The Bank of Canada today held its target for the overnight rate at the effective lower bound of 0.25%, with the Bank Rate at 0.5% and the deposit rate at 0.25%. The Bank’s extraordinary forward guidance on the path for the overnight rate is being maintained. The Bank is continuing its reinvestment phase, keeping its overall holdings of Government of Canada bonds roughly constant.

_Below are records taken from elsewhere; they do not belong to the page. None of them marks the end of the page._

Lemma apply_writes name image digest vcpu mem_mib ttl loss command ulid st st' r :
  fleet_run (Apply name image digest vcpu mem_mib ttl loss command) ulid st = (st', r) ->
  (st' = st /\ exists e, r = Err e) \/
  exists body w, desired_to_vec (applied name loss (apply_spec ulid image digest vcpu mem_mib ttl command)) = Ok body /\
    os_overwrite st (os_path ("desired/" +:+ name)) body = (st', w) /\
    (w = Ok tt <-> exists lines, r = Ok (lines, 0)) /\ ((exists e, w = Err e) <-> exists e, r = Err e).
Proof.
  cbn [Bucket.fleet_run]. unfold try_, then_, pass_back. destruct (open_store _ _ _ _) as [u|e]; [|intros [= <- <-]; by eauto].
  cbv zeta. cbn [desired_new schema_version desired_name desired_spec].
  change {| schema_version := _; on_owner_loss := _ |} with (applied name loss (apply_spec ulid image digest vcpu mem_mib ttl command)).
  destruct (desired_to_vec _) as [body|e]; [|intros [= <- <-]; by eauto].
  destruct (os_overwrite st _ body) as [st1 [[]|e]] eqn:Ew; intros [= <- <-]; right; exists body; eexists;
    (split; [done|]; split; [exact Ew|]); naive_solver.
Qed.

(** C25: for a name of letters, digits, dashes and underscores, [barista fleet apply] writes the one
    record of its session and nothing else. Once it reports success, every node that can
    list the desired sessions finds the session among them, every other that was there, and
    a record whose spec is the one asked for, with the policy asked for; and [barista fleet
    ls] shows it with the lease it is held under. A failed one leaves the record it was or
    the one asked for. (A name with a slash is accepted and not found again:
    [slashed_name_is_not_desired].) *)
Theorem applied_sessions_are_desired name image digest vcpu mem_mib ttl loss command ulid st st' r :
  plain_name name ->
  fleet_run (Apply name image digest vcpu mem_mib ttl loss command) ulid st = (st', r) ->
  let key := "desired/" +:+ name in
  let spec := apply_spec ulid image digest vcpu mem_mib ttl command in
  (forall k, k <> key -> stored st' k = stored st k) /\
  (forall e, r = Err e -> stored st' key = stored st key \/
     exists body, stored st' key = Some body /\ desired_from_slice body = Ok (applied name loss spec)) /\
  (forall lines code, r = Ok (lines, code) ->
   (forall want, desired st' = Ok want ->
     (forall n, n ∈ ds_names want <-> n = name \/ names_key st n) /\
     (exists d, d ∈ ds_records want /\ desired_name d = name /\ on_owner_loss d = policy_of loss /\ spec_of decode_spec d = Ok spec) /\
     (forall k body d, below "desired" k -> k <> key -> stored st k = Some body -> desired_from_slice body = Ok d -> d ∈ ds_records want)) /\
   (forall any lines' code', snd (fleet_run Ls any st') = Ok (lines', code') ->
     exists lease, resolve st' name = Ok lease /\ row_line (name, lease) ∈ lines')).
Proof.
  intros Hname Hrun key spec. pose proof Hname as [Hne _].
  assert (below "desired" key) as Hb by by apply below_name.
  pose proof (filename_plain _ Hname : os_filename key = Some name) as Hf.
  apply apply_writes in Hrun as [[-> [e ->]]|(body & w & Hv & Hw & Hok & Herr)]; [split_and!; by eauto|].
  rewrite path_plain in Hw by done. fold key in Hw. apply desired_read_back in Hv.
  pose proof (fun k => stored_other _ _ _ _ _ k Hw) as Ho. split_and!; [done|..].
  { intros e ->. destruct w as [[]|e']; [by destruct (proj1 Hok eq_refl)|]. destruct (stored_err _ _ _ _ _ Hw) as [?|?]; eauto. }
  intros lines code ->. assert (w = Ok tt) as ->. { destruct w as [[]|e']; [done|]. by destruct (proj1 Herr (ex_intro _ _ eq_refl)). }
  pose proof (stored_ok _ _ _ _ Hw) as Hs. split.
  - intros want [Hn Hr]%desired_by_key. split_and!.
    + intros n. rewrite Hn. by apply (names_key_after st st' key name body).
    + exists (applied name loss spec). split_and!; [|done..|].
      * apply Hr. by exists key, body.
      * unfold spec_of. cbn. by rewrite Hspec.
    + intros k b d Hk Hne' Hst Hd. apply Hr. exists k, b. by rewrite Ho.
  - intros any lines' code'. cbn [Bucket.fleet_run]. unfold try_, then_, pass_back. destruct (open_store _ _ _ _); [|done].
    destruct (listed_rows _ _ st' _) as [rows|] eqn:El; [|done]. cbn. intros [= <- _].
    destruct (listed_rows_ok _ _ _ El) as [ks Eks]. destruct (listed_rows_in _ _ _ key name El) as (lease & Hl & Hrow); [|done|].
    { rewrite Eks. apply list_elem_of_fmap_2. apply (listing_exact _ _ Eks). by rewrite Hs. }
    exists lease. split; [done|]. destruct rows; [by apply not_elem_of_nil in Hrow|]. right. by apply list_elem_of_fmap_2.
Qed.
End Session.
End Applied.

The global economy continues to recover from the effects of the COVID-19 pandemic. Economic growth in the United States has accelerated, led by consumption, while growth in some other regions is moderating after a strong third quarter. Inflation has increased further in many countries, reflecting strong demand for goods amid ongoing supply disruptions. The new Omicron COVID-19 variant has prompted a tightening of travel restrictions in many countries and a decline in oil prices and has injected renewed uncertainty. Accommodative financial conditions are still supporting economic activity.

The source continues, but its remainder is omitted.